South Korea, Vietnam and mexico whatsapp resource other countries, TSMC, Intel, Samsung Electronics and other global chip suppliers will be able to provide enough hardware by 2030 to meet customer demand for AI computing. However, these calculations still need to be done, which also requires energy. Analysts point out that a standard server rack today consumes from 5 to 15 kW, while a rack densely packed with powerful video cards for solving AI problems already consumes under 100 kW, and in some cases even closer to 150 kW.
Over the next three to five years, the power consumption of one such rack threatens to grow to 250, if not 300 kW, even despite the fact that future graphics processors should clearly be more energy-efficient than current ones. There is no logical contradiction here: generative AI models scale perfectly, and the more complex they are, the more (with appropriate adequate training, of course) the results they produce correspond to customer requests. Therefore, along with the increase in the capabilities of video cards, the hardware appetites of AI models will also grow, which will lead to a surge in the power consumption of a single server rack. And how many such racks does a cloud AI provider need to satisfy all customer requests - hundreds, thousands, tens of thousands?
Collision with reality
According to McKinsey, by 2030, the world should have 3 to 9 new chip-making factories capable of processing up to 15 million silicon wafers per year using the technological standards of "7 nm" and less. And this is only for logic chips (graphics processors, neural processors): the production of memory chips will require another 13 to 21 million wafers - and, accordingly, 5 to 18 factories processing them. And this is not even mentioning the NAND chips for flash drives, which will store the generative models themselves and the results of their processing of user requests, as well as other necessary components for assembling the corresponding servers (service chips for motherboards, all kinds of controllers, power elements, power supplies, fans, etc.)
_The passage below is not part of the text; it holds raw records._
(* ===== verification/Introduction.v ===== *)
(** * The first message between two strangers

    The whole way of a first message: Bob has published keys at the relay,
    Alice's client is given a bundle, opens a session and sends; the relay
    queues the message; Bob logs in, is given it in a page, and his client
    decrypts it.  The theorem composes the directory ([Directory]), the two
    cryptographic managers ([CryptoMgrContact]), the handlers
    ([HandlerFacts]), the histories of the database ([DbLimits]) and the
    delivery ([Delivery]). *)
From stdpp Require Import base numbers list strings gmap.
From S2P Require Import Prelude Consts Types Primitives Keys X3dh Ratchet SqlDb DbUsers DbPrekeys DbQueue DbReceipts DbTrace DbLimits ServerWorld Handlers HandlerFacts Delivery CryptoStore CryptoMgr CryptoMgrContact ClientServer Directory Conversation.
Local Open Scope Z_scope.
Local Open Scope cmp_scope.

(** ** Registration publishes the keys *)

Section Registered.
Context `{CryptoPrims, Codecs, !CodecLaws, ClientEnv, Env, SqlPickLaws, !IdentityLaws, !SignatureLaws, !PublicKeyLaws}.
Context (sha256 : bytes -> bytes) (server_id : string).

(** The keys of a registration whose first draw is number [t]. *)
Definition registration_keys (ik : IdentityKeyPair) (t : nat) : Published :=
  mkPublished ik [registration_spk ik t] (registration_opks t).

Lemma registration_published ik t spk opk :
  keys_32 -> length (signing_key ik) = 32%nat ->
  spk ∈ pub_spks (registration_keys ik t) -> (forall k, opk = Some k -> k ∈ pub_opks (registration_keys ik t)) ->
  published ik spk opk.
Proof.
  intros Hk Hi Hs Ho. apply list_elem_of_singleton in Hs as ->.
  split; [done|]. split; [apply spk_generate_wf|]. split; [apply Hk|]. split; [apply length_sign|].
  intros k ->. destruct (list_elem_of_fmap_1 _ _ _ (Ho k eq_refl)) as (i & -> & _). split; [done|apply Hk].
Qed.

(** A registration the relay accepts leaves the directory with these keys. *)
Lemma registration_directory c uid ik t w :
  keys_32 -> length (signing_key ik) = 32%nat -> env_fault (w_tick w) = false ->
  relay_inv (at_call w) -> users (at_call w) !! as_str uid = None ->
  let x := handle_message sha256 server_id c (Session_new c) (registration_message uid ik t) w in
  x.1.1 = Some AuthSuccess /\ directory (as_str uid) (registration_keys ik t) (w_db x.2).
Proof.
  intros Hk Hi Hf I Hu x. destruct (ri_handed _ I) as [handed Hp].
  destruct (registration_accepted sha256 server_id handed c uid ik t w Hk Hi Hf Hp Hu) as (s' & w' & hw & E & _ & Ed & Hinv).
  unfold x. rewrite E. cbn [fst snd]. split; [done|]. rewrite Ed in *.
  assert (forall k, signed_prekeys (at_call w) !! (as_str uid, k) = None) as Hns.
  { intros k. apply eq_None_not_Some. intros [? Hs]%(ri_signed_users _ I). congruence. }
  assert (forall k, prekeys (at_call w) !! (as_str uid, k) = None) as Hno.
  { intros k. apply eq_None_not_Some. intros (h & Hh & _)%(pk_stored _ _ Hp).
    assert (is_Some (users (at_call w) !! as_str uid)) as [? ?] by (apply (pk_users _ _ Hp); eauto). congruence. }
  split.
  - by exists handed.
  - apply lookup_insert_eq.
  - cbn. intros k r [[[= <-] <-]|[_ Hr]]%lookup_insert_Some; [|by rewrite Hns in Hr].
    eexists. split; [by left|done].
  - cbn. intros k r [Hr|[_ Hr]]%with_prekeys_row; [by rewrite Hno in Hr|].
    by apply list_elem_of_fmap in Hr as (o & E' & Ho); exists o.
Qed.
End Registered.

(** ** The way of a first message *)

Section Introduction.
Context `{CryptoPrims, Codecs, !CodecLaws, !PublicKeyLaws, !DhLaws, !IdentityLaws, !KdfLaws, !AeadLaws, SqlPickLaws, Env}.
Context (EA EB : ClientEnv) (sha256 : bytes -> bytes).

(** The client that published [P] still holds the keys of the bundle [b], and is
    ready for the first message [i] of the peer. *)
Definition holds_bundle (P : Published) (b : PreKeyBundle) (peer : string) (i : MessageId) (c : Client) : Prop :=
  forall spk opk, spk ∈ pub_spks P -> (forall k, opk = Some k -> k ∈ pub_opks P) -> b = wire_bundle (pub_identity P) spk opk ->
    published (pub_identity P) spk opk /\ @awaits _ EB peer i spk opk c.

(** The row of a message the relay has answered [MessageSent] to, its id being
    unused when the call runs. *)
Lemma sent_row u v i e w w' :
  unused (uuid_to_string i) (env_others (S (S (w_tick w))) (w_db w)) ->
  handle_user_message sha256 u (SendMessage v i e) w = (Some (MessageSent i), w') ->
  exists r, r ∈ message_queue (w_db w') /\ q_message_id r = uuid_to_string i /\ q_recipient_id r = as_str v
    /\ q_sender_id r = u /\ json_of_envelope e = Some (q_envelope r).
Proof.
  intros [Ha Hq] E. unfold handle_user_message, h_bind, h_ret in E.
  pose proof (sent_means_accepted sha256 u v i e w) as Hs. cbv zeta in Hs.
  destruct (handle_send sha256 u v i e w) as [m w1]. injection E as -> ->. cbn in Hs.
  destruct Hs as [_ (js & a & Hj & _ & _ & _ & _ & Hr)].
  destruct (Hr Ha Hq) as (n & t & Hin). by exists (mkQueueRow n (uuid_to_string i) (as_str v) u js t).
Qed.

(** What a row is delivered as. *)
Lemma delivered_as v i e r m :
  UserId_new (q_sender_id r) = Ok v -> q_message_id r = uuid_to_string i -> json_of_envelope e = Some (q_envelope r) ->
  queued_row_to_inbound (queued_of r) = Ok m -> im_message_id m = i /\ im_sender_id m = v /\ im_envelope m = e.
Proof.
  intros Hv Hi Hj. unfold queued_row_to_inbound, queued_of. cbn [envelope_json sender_id message_id created_at].
  rewrite (envelope_roundtrip _ _ Hj), Hi, uuid_roundtrip, Hv. cbn.
  destruct (validate_queued_envelope e); [|done]. by intros [= <-].
Qed.

(** C12: A first message between two strangers arrives.  Bob has published keys at
    the relay (any history of the database may follow, in which his own uploads and
    rotations are of published keys); the relay answers Alice's request for his
    keys with a bundle; her client opens a session from it and encrypts her
    text; the relay, which does not know the id, answers [MessageSent]; any
    history follows that does not release the row; Bob, with at most 1,000
    messages queued when it ends, is given the queue while others write to him.
    Then some page holds a message of this id from Alice, and Bob's client,
    which still holds the keys of the bundle, decrypts exactly her text from
    it, has a session with her and has deleted the one-time pre-key of the
    bundle. *)
Theorem first_message_arrives alice bob i text P ops1 d0 w1 b cA cA1 cA2 out w2 w2' ops2 w3 c empty f cB :
  UserId_new (as_str alice) = Ok alice ->
  directory (as_str bob) P d0 -> Forall (publishes (as_str bob) P) ops1 -> others_publish sha256 (as_str bob) P ->
  w_db w1 = (run sha256 ops1 d0).2 -> (handle_fetch (as_str alice) bob w1).1 = PreKeyBundleResponse bob b ->
  (forall t n, length (@ce_random EA t n) = 32%nat) -> length (signing_key (identity (c_mgr cA))) = 32%nat ->
  utf8_valid (Z_of_byte <$> str_bytes text) = true ->
  @init_session_from_bundle _ _ EA (as_str bob) b cA = (Ok tt, cA1) ->
  @encrypt_message _ _ EA (as_str bob) bob i (str_bytes text) cA1 = (Ok out, cA2) ->
  unused (uuid_to_string i) (env_others (S (S (w_tick w2))) (w_db w2)) ->
  handle_user_message sha256 (as_str alice) out w2 = (Some (MessageSent i), w2') ->
  w_db w3 = (run sha256 ops2 (w_db w2')).2 ->
  (forall r, r ∈ message_queue (w_db w2') -> q_message_id r = uuid_to_string i -> q_recipient_id r = as_str bob ->
     forallb (fun o => negb (releases r o)) ops2 = true) ->
  (forall t, env_fault t = false) -> (forall t, env_alive t = true) -> arrivals_only (as_str bob) empty f ->
  json_size_message (QueuedMessages []) = Some empty -> valid_queue (as_str bob) empty f (message_queue (w_db w3)) ->
  let w4 := (deliver_queued_messages c (as_str bob) w3).2 in
  (length (rows_of (as_str bob) (message_queue (w_db w4))) <= 1000)%nat ->
  identity (c_mgr cB) = pub_identity P ->
  holds_bundle P b (as_str alice) i cB ->
  exists new m cB', pages_of c w4 = pages_of c w3 ++ new /\ m ∈ concat new
    /\ im_message_id m = i /\ im_sender_id m = alice
    /\ @decrypt_message_to_text _ _ EB (as_str alice) i (im_envelope m) CryptoError cB = (Ok (Pending text), cB')
    /\ is_Some (sessions (c_mgr cB') !! as_str alice)
    /\ (forall k, one_time_prekey b = Some k -> stored_opks (c_mgr cB') !! Types.key_id k = None).
Proof.
  intros Hal D Hops Hpub Ew1 Hf Hrng Hl Hutf Hinit Henc Hun Hsent Ew3 Hrel Hnf Hlive Harr He V w4 Hlen Hid Haw.
  destruct (fetch_published sha256 P bob (as_str alice) w1 bob b) as (_ & spk & opk & Hspk & Hopk & ->);
    [rewrite Ew1; by apply run_directory|done|done|].
  destruct (Haw spk opk Hspk Hopk eq_refl) as [Hp Hb]. rewrite <- Hid in Hp, Hinit.
  destruct (first_contact EA EB (as_str alice) (as_str bob) bob i text spk opk cA cA1 cA2 cB out)
    as (e & cB' & -> & Ed & Hs & Hk); [done..|].
  destruct (sent_row _ _ _ _ _ _ Hun Hsent) as (r & Hr & Hri & Hrb & Hra & Hre).
  pose proof (message_stays_queued sha256 ops2 _ r Hr (Hrel r Hr Hri Hrb)) as Hq. rewrite <- Ew3 in Hq.
  destruct (deliver_complete Hnf Hlive c (as_str bob) empty f Harr w3 He V) as (new & rest & Ep & Hc & Hrest & Hsteps).
  fold w4 in Ep, Hrest, Hsteps. cbn [app] in Hc, Hrest. rewrite <- Hrest, take_ge in Hc by done.
  assert (r ∈ rows_of (as_str bob) (message_queue (w_db w4))) as Hin.
  { destruct (arrivals_prefix _ _ _ Harr _ _ Hsteps V) as [l ->]. apply elem_of_app. left. by apply list_elem_of_filter. }
  destruct (vq_valid _ _ _ _ V r Hq Hrb) as [Hm _].
  destruct (delivered_as alice i e r (f r)) as (Hmi & Hms & Hme); [by rewrite Hra|done..|].
  exists new, (f r), cB'. split; [done|]. split; [rewrite Hc; by apply list_elem_of_fmap_2|].
  split; [done|]. split; [done|]. rewrite Hme. split; [done|]. split; [done|].
  intros k. destruct opk as [o|]; [|done]. intros [= <-]. by apply Hk.
Qed.
End Introduction.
In principle, chip makers have a certain reserve: “thanks” to the restrictions of the US Department of Commerce regarding microprocessor production in China, similar factories in Taiwan, South Korea and other countries gravitating towards the US have alreadyare experiencing a clear underutilization of production capacities, which reaches 40% for microcircuits manufactured according to mature technological standards. In the fight for IT sovereignty, mainland China localizes the production of chips as much as possible, starting, of course, with service ones, manufactured according to standards that are formally outdated today - thereby freeing up quite significant capacities for chipmakers outside its borders.